Count Digit-Reversal Equivalent Pairs

Company: Hudson River Trading

Role: Software Engineer

Category: Coding & Algorithms

Difficulty: medium

Interview Round: trading - 网上海投 - 在线笔试

Define `flipdigits(x)` as the integer produced by reversing the decimal digits of non-negative integer `x` and removing leading zeroes from the reversed result. Examples: ```text flipdigits(5070) = 705 flipdigits(800) = 8 flipdigits(123) = 321 ``` Given an array `arr` of non-negative integers, count how many pairs `(i, j)` satisfy `i <= j` and: ```text arr[i] + flipdigits(arr[j]) = arr[j] + flipdigits(arr[i]) ``` Return the count as an integer. Example 1: ```text arr = [1, 20, 2, 11] output = 7 ``` Example 2: ```text arr = [32, 332, 100] output = 4 ``` Constraints: - `0 <= arr.length <= 100000` - `0 <= arr[i] <= 10^9` - Count pairs with `i <= j`, so each element pairs with itself.

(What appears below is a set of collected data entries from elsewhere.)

(** Lines 697-816: the questions about the image, the confirmation and
    the value returned. *)
Definition review : PyM globals (gmap string value) :=
  let* s := get in
  if is_empty (image_data s) then
    setitem "im_status" (Str "none") ;;
    gets image_data
  else
    let yn_options := ["y"; "n"] in
    let* q_image_type := ask (one_of ["s"; "t"; "r"; "d"; "o"]) in
    let* q_development := ask (one_of yn_options) in
    let* q_operculum := ask (one_of yn_options) in
    let* q_geo_pattern := ask (one_of yn_options) in
    let* mag_response := raw_input in
    match float_of_string mag_response with
    | Some m => setitem "im_magnification" (Num m)
    | None => ret tt
    end ;;
    setitem "im_q_image_type" (Str q_image_type) ;;
    setitem "im_q_development" (Str q_development) ;;
    setitem "im_q_operculum" (Str q_operculum) ;;
    setitem "im_q_geo_pattern" (Str q_geo_pattern) ;;
    (* the entries read by the print statements *)
    let* scaled := contains "im_mm_per_px" in
    (if (5 <=? points s) && scaled then
       getitem "im_length_straight" ;; getitem "im_width" ;; ret tt
     else if (5 <=? points s) && negb scaled then
       getitem "im_length_straight_px" ;; getitem "im_width_px" ;; ret tt
     else ret tt) ;;
    let* q_confirm := ask (one_of yn_options) in
    if String.eqb q_confirm "n" then
      modify (set_image_data ∅) ;;
      gets image_data
    else
      (* the bounds of the cropped image that is saved *)
      getitem "im_box_h1" ;; getitem "im_box_h2" ;;
      getitem "im_box_w1" ;; getitem "im_box_w2" ;;
      gets image_data.

(** Lines 518-604: the globals are set to their defaults and the clicks
    are taken. *)
Definition collect_clicks (shape : Z * Z) (windows : list (list event))
  : PyM globals unit :=
  let '(img_h, img_w) := shape in
  modify (set_img (img_h, img_w)) ;;
  modify (set_pxy (-1) (-1)) ;;
  modify (set_mode box) ;;
  modify (set_points 1) ;;
  modify (set_sb_ends 1) ;;
  modify (set_view 0 img_h 0 img_w) ;;
  modify (set_res img_h img_w) ;;
  click_loop windows.

(* def process_one_image(img_path, cropped_out_path, overview_out_path);
   [file] is the shape of the image at [img_path], or [None] when there
   is no such file or it is no '.png' *)
Definition process_one_image (file : option (Z * Z))
    (windows : list (list event)) : PyM globals (gmap string value) :=
  modify (set_image_data ∅) ;;
  match file with
  | None =>
      modify (set_mode next) ;;
      setitem "im_status" (Str "missing") ;;
      gets image_data
  | Some shape =>
      collect_clicks shape windows ;;
      derive_measurements ;;
      review
  end.
(** A token endpoint that issues [fresh] for an hour, and an attendance
    endpoint that accepts the mark. *)
Definition issuing (fresh : string) (n : nat) (req : Request) : Reply :=
  if String.eqb (url req) token_url
  then ok (JS.Obj [("access_token", JS.Str fresh); ("expires_in", JS.Num "3600")])
  else ok (JS.Obj [("status", JS.Str "success")]).

(** A server that answers every request with the same response. *)
Definition answering (r : Response) (n : nat) (req : Request) : Reply := Replied r.

End Sample.

(** A record that outlives its hour. *)
Module Expiry.

(** A token endpoint that issues [first] to the first request and
    [second] to every later one, each declared valid for an hour. *)
Definition server (n : nat) (req : Request) : Reply :=
  Sample.ok (JS.Obj [("access_token", JS.Str (if Nat.eqb n 0 then "first" else "second"));
                     ("expires_in", JS.Num "3600")]).

(** A fresh process with no token file, at 09:03:07. *)
Definition w0 : World := Sample.world ∅ server Sample.morning.

(** After the first [getAccessToken]. *)
Definition w1 : World := world_after (getAccessToken Sample.env w0).

(** Two hours later, the same day. *)
Definition later : Date := mkDate (1762074187000 + 7200000) 2025 10 2 11 3 7.

Definition w2 : World := at_time later w1.

(** Five minutes, in milliseconds. *)
Definition refreshBuffer : Z := 5 * 60 * 1000.

(** The expiry of the record issued at [Sample.morning] for 3600 s. *)
Definition expiresAt : Z := getTime Sample.morning + 3600 * 1000.

End Expiry.

(** * Properties *)

(** ** The parser *)

(** *** Every parse consumes text, and fuel never decides *)

Lemma skip_ws_length (s : string) :
  (String.length (JSON.skip_ws s) <= String.length s)%nat.
Proof.
  induction s as [|c s IH]; cbn [JSON.skip_ws]; [lia|].
  destruct (JSON.is_ws c); cbn [String.length] in *; lia.
Qed.

Lemma skip_ws_cons (s : string) (c : ascii) (r : string) :
  JSON.skip_ws s = String c r -> (String.length r < String.length s)%nat.
Proof.
  intros H. pose proof (skip_ws_length s) as Hle. rewrite H in Hle.
  cbn [String.length] in Hle. lia.
Qed.
(** * The BlackRoad edge workers: payment proxy, AI gateway

    A shallow embedding of the JavaScript workers of the repository
    (the Stripe checkout worker embedded in [workerd.capnp] and
    [workers/gateway.js]) together with the properties their
    specification states about them.

    Conventions of the embedding.
    - A JavaScript string is a Rocq [string] holding its UTF-8 bytes, so
      that [TextEncoder.encode] is the identity on the bytes.  Splitting,
      joining and comparing on ASCII separators commute with that encoding.
    - A JavaScript value is a [value]; [Undefined] is a constructor of it.
      A number is an IEEE 754 double ([Double]): a literal is rounded to
      the nearest double where it is read, compared or printed.
    - The values of headers, of a request and of the text bindings that
      the workers copy into headers, are legal header values without
      white space around them, which [Headers] stores as they are.  On
      another value [Headers] trims the white space or throws a
      [TypeError]; that is outside the embedding.
    - An [async] function is a function returning the outcome of its
      promise: a returned value or a thrown error, next to the list of the
      observable events it performed.
    - Platform services (clock, outbound [fetch]) are read from a [World]. *)

From Stdlib Require Import ZArith List String Ascii Bool Lia.
From Stdlib Require Import Permutation Sorted.
Import ListNotations.

Local Open Scope string_scope.
Local Open Scope Z_scope.

(** ** Strings *)

Module Text.

Definition ascii_Z (c : ascii) : Z := Z.of_N (N_of_ascii c).
Definition Z_ascii (z : Z) : ascii := ascii_of_N (Z.to_N z).

Fixpoint bytes (s : string) : list Z :=
  match s with
  | EmptyString => []
  | String c r => ascii_Z c :: bytes r
  end.

Fixpoint of_bytes (l : list Z) : string :=
  match l with
  | [] => EmptyString
  | b :: r => String (Z_ascii b) (of_bytes r)
  end.

Fixpoint mem (c : ascii) (s : string) : bool :=
  match s with
  | EmptyString => false
  | String d r => Ascii.eqb c d || mem c r
  end.

(** [s.split(sep)] for a separator of one character: never empty, and
    a single empty piece on the empty string. *)
Fixpoint split (sep : ascii) (s : string) : list string :=
  match s with
  | EmptyString => [EmptyString]
  | String c r =>
      if Ascii.eqb c sep then EmptyString :: split sep r
      else match split sep r with
           | [] => [String c EmptyString]
           | h :: t => String c h :: t
           end
  end.

(** [parts.join(sep)] *)
Fixpoint join (sep : string) (l : list string) : string :=
  match l with
  | [] => EmptyString
  | [x] => x
  | x :: r => x ++ sep ++ join sep r
  end.

Definition is_empty (s : string) : bool :=
  match s with EmptyString => true | _ => false end.

(** [s.startsWith(p)] *)
Fixpoint starts_with (p s : string) : bool :=
  match p, s with
  | EmptyString, _ => true
  | String a p', String b s' => Ascii.eqb a b && starts_with p' s'
  | String _ _, EmptyString => false
  end.

(** [s.includes(p)] *)
Fixpoint includes (p s : string) : bool :=
  starts_with p s ||
  match s with
  | EmptyString => false
  | String _ r => includes p r
  end.

(** The rest of [s] after the prefix [p]. *)
Fixpoint after (p s : string) : option string :=
  match p, s with
  | EmptyString, _ => Some s
  | String a p', String b s' => if Ascii.eqb a b then after p' s' else None
  | String _ _, EmptyString => None
  end.

(** A lone surrogate keeps its three bytes, [ED A0..BF xx], in the text
    of a string (two surrogates that pair are one character of four
    bytes). *)
Definition surrogate_lead (b1 b2 : Z) : bool :=
  (b1 =? 0xED) && (0xA0 <=? b2) && (b2 <=? 0xBF).

Fixpoint lone_surrogate (s : string) : bool :=
  match s with
  | String c1 ((String c2 _) as r) =>
      surrogate_lead (ascii_Z c1) (ascii_Z c2) || lone_surrogate r
  | _ => false
  end.

(** The conversion to a [USVString]: U+FFFD for each lone surrogate. *)
Fixpoint usv (s : string) : string :=
  match s with
  | String c1 ((String c2 ((String _ r) as t2)) as t1) =>
      if surrogate_lead (ascii_Z c1) (ascii_Z c2)
      then of_bytes [0xEF; 0xBF; 0xBD] ++ usv r
      else String c1 (usv t1)
  | String c1 r => String c1 (usv r)
  | EmptyString => EmptyString
  end.

End Text.

(** ** The platform's HMAC-SHA-256 ([crypto.subtle.sign])

    SHA-256 after FIPS 180-4 and HMAC after RFC 2104, on bytes in [Z]
    with 32-bit words reduced by masking. *)

Module Subtle.

Definition mask32 : Z := 0xFFFFFFFF.
Definition w32 (x : Z) : Z := Z.land x mask32.
Definition add32 (x y : Z) : Z := w32 (x + y).
Definition rotr (n x : Z) : Z :=
  Z.lor (Z.shiftr x n) (w32 (Z.shiftl x (32 - n))).

Definition Ch (x y z : Z) : Z :=
  Z.lxor (Z.land x y) (Z.land (w32 (Z.lnot x)) z).
Definition Maj (x y z : Z) : Z :=
  Z.lxor (Z.lxor (Z.land x y) (Z.land x z)) (Z.land y z).
Definition bsig0 (x : Z) : Z := Z.lxor (Z.lxor (rotr 2 x) (rotr 13 x)) (rotr 22 x).
Definition bsig1 (x : Z) : Z := Z.lxor (Z.lxor (rotr 6 x) (rotr 11 x)) (rotr 25 x).
Definition ssig0 (x : Z) : Z := Z.lxor (Z.lxor (rotr 7 x) (rotr 18 x)) (Z.shiftr x 3).
Definition ssig1 (x : Z) : Z := Z.lxor (Z.lxor (rotr 17 x) (rotr 19 x)) (Z.shiftr x 10).

(** The constants are derived as FIPS 180-4 defines them: the first 32
    bits of the fractional parts of the cube roots (for the rounds) and of
    the square roots (for the initial hash) of the first primes. *)
Definition primes : list Z :=
  [ 2; 3; 5; 7; 11; 13; 17; 19; 23; 29; 31; 37; 41; 43; 47; 53; 59; 61; 67;
    71; 73; 79; 83; 89; 97; 101; 103; 107; 109; 113; 127; 131; 137; 139; 149;
    151; 157; 163; 167; 173; 179; 181; 191; 193; 197; 199; 211; 223; 227;
    229; 233; 239; 241; 251; 257; 263; 269; 271; 277; 281; 283; 293; 307;
    311 ].

(** The largest [r] below [2^n] with [r^3 <= x], bit by bit. *)
Fixpoint cube_root (n : nat) (x r : Z) : Z :=
  match n with
  | O => r
  | S m =>
      let c := r + 2 ^ Z.of_nat m in
      if c * c * c <=? x then cube_root m x c else cube_root m x r
  end.

Definition K256 : list Z :=
  Eval vm_compute in map (fun p => w32 (cube_root 36 (p * 2 ^ 96) 0)) primes.

Definition H0 : list Z :=
  Eval vm_compute in map (fun p => w32 (Z.sqrt (p * 2 ^ 64))) (firstn 8 primes).

(** Big-endian bytes of a number, [n] of them. *)
Fixpoint be_bytes (n : nat) (x : Z) : list Z :=
  match n with
  | O => []
  | S m => Z.land (Z.shiftr x (8 * Z.of_nat m)) 0xFF :: be_bytes m x
  end.

Definition pad (msg : list Z) : list Z :=
  let len := Z.of_nat (List.length msg) in
  let zeros := Z.to_nat ((55 - len) mod 64) in
  msg ++ [0x80] ++ repeat 0 zeros ++ be_bytes 8 (8 * len).

Fixpoint words (n : nat) (l : list Z) : list Z :=
  match n, l with
  | S m, a :: b :: c :: d :: r =>
      (Z.shiftl a 24 + Z.shiftl b 16 + Z.shiftl c 8 + d) :: words m r
  | _, _ => []
  end.

(** The message schedule, kept newest word first. *)
Fixpoint extend (n : nat) (rev_w : list Z) : list Z :=
  match n with
  | O => rev_w
  | S m =>
      let at_ i := nth i rev_w 0 in
      let wt := add32 (add32 (ssig1 (at_ 1%nat)) (at_ 6%nat))
                      (add32 (ssig0 (at_ 14%nat)) (at_ 15%nat)) in
      extend m (wt :: rev_w)
  end.

Definition schedule (block : list Z) : list Z :=
  rev (extend 48 (rev (words 16 block))).

Definition round (st : list Z) (kw : Z * Z) : list Z :=
  match st with
  | [a; b; c; d; e; f; g; h] =>
      let t1 := add32 (add32 (add32 h (bsig1 e)) (add32 (Ch e f g) (fst kw))) (snd kw) in
      let t2 := add32 (bsig0 a) (Maj a b c) in
      [add32 t1 t2; a; b; c; add32 d t1; e; f; g]
  | _ => st
  end.

Definition compress (h : list Z) (block : list Z) : list Z :=
  let st := fold_left round (combine K256 (schedule block)) h in
  map (fun p => add32 (fst p) (snd p)) (combine h st).
Lemma keeps_generalLoad : keeps generalLoad.
Proof. pose proof keeps_generalUpdate. unfold generalLoad. keeps_auto. Qed.

Lemma keeps_estimateFeesLoad : keeps estimateFeesLoad.
Proof. unfold estimateFeesLoad. keeps_auto. Qed.

Lemma keeps_generalEstimateFeesNeedUpdate : keeps generalEstimateFeesNeedUpdate.
Proof. pose proof keeps_needsUpdate. unfold generalEstimateFeesNeedUpdate. keeps_auto. Qed.

Lemma keeps_generalEstimateFeesUpdate (blocks : nat) (feeBase : Z) :
  keeps (generalEstimateFeesUpdate blocks feeBase).
Proof. unfold generalEstimateFeesUpdate. keeps_auto. Qed.

Lemma keeps_generalBitcoinFeeInfo : keeps generalBitcoinFeeInfo.
Proof.
  pose proof keeps_generalLoad. pose proof keeps_estimateFeesLoad.
  unfold generalBitcoinFeeInfo. keeps_auto.
Qed.

Lemma keeps_generalBitcoinServers : keeps generalBitcoinServers.
Proof. pose proof keeps_generalLoad. unfold generalBitcoinServers. keeps_auto. Qed.

Lemma keeps_generalSyncServers : keeps generalSyncServers.
Proof. pose proof keeps_generalLoad. unfold generalSyncServers. keeps_auto. Qed.

Lemma keeps_call (c : Call) : keeps (call c).
Proof.
  pose proof keeps_generalUpdate. pose proof keeps_generalEstimateFeesNeedUpdate.
  pose proof keeps_generalEstimateFeesUpdate. pose proof keeps_generalBitcoinFeeInfo.
  pose proof keeps_generalBitcoinServers. pose proof keeps_generalSyncServers.
  destruct c; cbn [call]; keeps_auto.
Qed.

Lemma keeps_run (cs : list Call) : keeps (run cs).
Proof.
  induction cs as [|c cs IH]; cbn [run]; [apply keeps_ret|].
  apply keeps_bind; [apply keeps_call | intros _; exact IH].
Qed.

Lemma sound_estimateFeesLoad (w : World) (est : json) (w' : World) :
  feeCacheSound w -> estimateFeesLoad w = Some (est, w') ->
  EstimateFeesJson.confirmFees6 est = 0.
Proof.
  intros [_ Hd] E.
  destruct w as [ctx tn clk [gf sf ff] wr srv e tr].
  unfold estimateFeesLoad, bind, contextUnset, contextPath, fileExists, load, log, ret in E.
  cbn in E, Hd.
  destruct ctx; cbn in E; [|injection E as <- _; reflexivity].
  destruct ff as [[[doc|] t]|]; cbn in E; injection E as <- _;
    first [exact Hd | reflexivity].
Qed.

End FeeCache.

Lemma fixFees_bucket6 (c : list Z) :
  length c = 7%nat ->
  fixFees c !!! 6%nat = Z.min (c !!! 6%nat) (fixFees c !!! 5%nat).
Proof.
  intros Hlen.
  do 7 (destruct c as [|? c]; [discriminate Hlen|]).
  destruct c; [|discriminate Hlen].
  unfold fixFees. cbn.
  repeat match goal with
         | |- context [?a >? ?b] =>
             is_var a; is_var b; destruct (Z.gtb_spec a b); cbn
         end; lia.
Qed.

Lemma chooseFees_bucket6 (feeJson est : json) :
  chooseFees feeJson est !!! 6%nat =
  orElse (EstimateFeesJson.confirmFees6 est) (BitcoinFeesJson.confirmFees6 feeJson).
Proof. reflexivity. Qed.




(** ** Refreshing the general configuration *)

(** Symbolic execution of the monadic code: unfold the primitives and
    the record plumbing, nothing else. *)
Ltac exec :=
  cbv beta iota zeta delta
    [generalLoad generalUpdate needsUpdate serverScoresLoad estimateFeesLoad
     generalBitcoinFeeInfo generalBitcoinServers generalSyncServers
     generalEstimateFeesNeedUpdate
     ABC_CHECK bind ret undefined contextUnset contextPath testnet fileExists fileTime
     time loginServerGetGeneral save load log emit setDisk setEstimator
     getEstimator putEstimator readFile writeFile
     gContext isTestnet clock disk writable server estimator trace
     generalFile serverScoresFile feeCacheFile body mtime negb
     remoteCalls List.filter length].

Ltac exec_in H :=
  cbv beta iota zeta delta
    [generalLoad generalUpdate needsUpdate serverScoresLoad estimateFeesLoad
     generalBitcoinFeeInfo generalBitcoinServers generalSyncServers
     generalEstimateFeesNeedUpdate
     ABC_CHECK bind ret undefined contextUnset contextPath testnet fileExists fileTime
     time loginServerGetGeneral save load log emit setDisk setEstimator
     getEstimator putEstimator readFile writeFile
     gContext isTestnet clock disk writable server estimator trace
     generalFile serverScoresFile feeCacheFile body mtime negb
     remoteCalls List.filter length] in H.

Ltac split_matches :=
  repeat (exec;
          match goal with
          | H : ?f ?p = _ |- context [?f ?p] => rewrite H
          | |- context [match ?x with _ => _ end] => is_var x; destruct x
          | |- context [if ?x then _ else _] => is_var x; destruct x
          end).

(** C4 (as amended).  With the context set, a read of the general
    configuration asks the server exactly when the cached file is
    absent: it then sends one request and, the fetch and the save going
    through, persists the document and returns the snapshot loaded from
    the persisted copy.  When the file is present, stale or not, the read
    returns what is on disk, sends no request and leaves the disk alone.
    The age threshold is applied by [generalUpdate]: it fetches and
    persists when the file is absent or last modified more than 2
    seconds ago, and does neither otherwise. *)
Theorem general_read_refresh (w : World) :
  gContext w = true ->
  (generalFile (disk w) = None ->
     forall doc, server w = Some doc -> writable w generalPath = true ->
     exists w',
       generalLoad w = Some (doc, w') /\
       generalFile (disk w') = Some (mkFile (Some doc) (clock w)) /\
       remoteCalls w' = S (remoteCalls w)) /\
  (forall f, generalFile (disk w) = Some f ->
     exists w',
       generalLoad w = Some (match body f with Some j => j | None => emptyJson end, w') /\
       disk w' = disk w /\
       remoteCalls w' = remoteCalls w) /\
  ((generalFile (disk w) = None \/
    exists f, generalFile (disk w) = Some f /\
              mtime f + GENERAL_ACCEPTABLE_INFO_FILE_AGE_SECS < clock w) ->
     forall doc, server w = Some doc -> writable w generalPath = true ->
     exists w',
       generalUpdate w = Some (Ok, w') /\
       generalFile (disk w') = Some (mkFile (Some doc) (clock w)) /\
       remoteCalls w' = S (remoteCalls w)) /\
  (forall f, generalFile (disk w) = Some f ->
     clock w <= mtime f + GENERAL_ACCEPTABLE_INFO_FILE_AGE_SECS ->
     exists w',
       generalUpdate w = Some (Ok, w') /\
       disk w' = disk w /\
       remoteCalls w' = remoteCalls w).
Proof.
  intros Hctx. destruct w as [ctx tn clk [gf sf ff] wr srv e tr].
  exec_in Hctx. subst ctx.
  repeat split.
  - intros Hgf doc Hsrv Hwr. exec_in Hgf. exec_in Hsrv. exec_in Hwr. subst gf srv.
    destruct (wr serverScoresPath) eqn:Hws;
      split_matches; eexists; repeat split.
  - intros f Hgf. exec_in Hgf. subst gf.
    destruct f as [[j|] t]; exec; eexists; repeat split.
  - intros Hstale doc Hsrv Hwr. exec_in Hsrv. exec_in Hwr. subst srv.
    destruct Hstale as [Hgf|[[bd t] [Hgf Hold]]]; exec_in Hgf; subst gf.
    + destruct (wr serverScoresPath) eqn:Hws;
        split_matches; eexists; repeat split.
    + exec_in Hold. apply Z.ltb_lt in Hold.
      destruct (wr serverScoresPath) eqn:Hws;
        split_matches; eexists; repeat split.
  - intros [bd t] Hgf Hfresh. exec_in Hgf. exec_in Hfresh. subst gf. exec.
    destruct (Z.ltb_spec (t + GENERAL_ACCEPTABLE_INFO_FILE_AGE_SECS) clk) as [Hlt|_];
      [lia|].
    eexists; repeat split.
Qed.

Lemma general_read_refresh_witness :
  let doc := JObject [("syncServers", JArray [JString "https://sync.example/repos"])] in
  exists w',
    generalLoad (freshWorld false 100 (Some doc) (fun _ => true)) = Some (doc, w') /\
    generalFile (disk w') = Some (mkFile (Some doc) 100) /\
    remoteCalls w' = 1%nat.
Proof.
  intros doc.
  destruct (general_read_refresh (freshWorld false 100 (Some doc) (fun _ => true)))
    as (Habsent & _).
  - reflexivity.
  - apply (Habsent eq_refl doc); reflexivity.
Defined.

(** C4 as stated fails: the cached file is 1000 seconds old, far past
    the threshold, and the server has a newer document; the read returns
    the old document and sends no request. *)
Lemma stale_read_serves_cache :
  let old := JObject [("syncServers", JArray [JString "https://old.example/repos"])] in
  let new := JObject [("syncServers", JArray [JString "https://new.example/repos"])] in
  let w := mkWorld true false 1000 (mkDisk (Some (mkFile (Some old) 0)) None None)
             (fun _ => true) (Some new) initialEstimator [] in
  0 + GENERAL_ACCEPTABLE_INFO_FILE_AGE_SECS < clock w /\
  exists w',
    generalLoad w = Some (old, w') /\
    remoteCalls w' = 0%nat /\
    disk w' = disk w.
Proof.
  cbv zeta. split; [reflexivity|]. eexists. split; [reflexivity|]. split; reflexivity.
Qed.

Quick Answer: This Hudson River Trading coding question tests hash-based counting for pairs that become equivalent after a digit-reversal transform. It is useful for practicing canonicalization, duplicate accounting, and careful handling of numeric string edge cases.

For each non-negative integer x, flipdigits(x) reverses its decimal digits and removes leading zeroes. Count pairs (i, j) with i <= j such that arr[i] + flipdigits(arr[j]) = arr[j] + flipdigits(arr[i]).

Constraints

  • 0 <= arr.length <= 100000
  • 0 <= arr[i] <= 10^9
  • Pairs include i == j.

Examples

Input: ([1, 20, 2, 11],)

Expected Output: 7

Input: ([32, 332, 100],)

Expected Output: 4

Input: ([],)

Expected Output: 0

Input: ([0],)

Expected Output: 1

Input: ([10, 1],)

Expected Output: 2

Input: ([12, 21],)

Expected Output: 2

Input: ([100, 10, 1],)

Expected Output: 3

Input: ([123, 321, 111, 0],)

Expected Output: 5

Input: ([5, 50, 500, 5000],)

Expected Output: 4

Hints

  1. Rearrange the equation.
  2. Values with the same x - flipdigits(x) form valid pairs.
  3. For a group of size c, there are c * (c + 1) / 2 pairs with i <= j.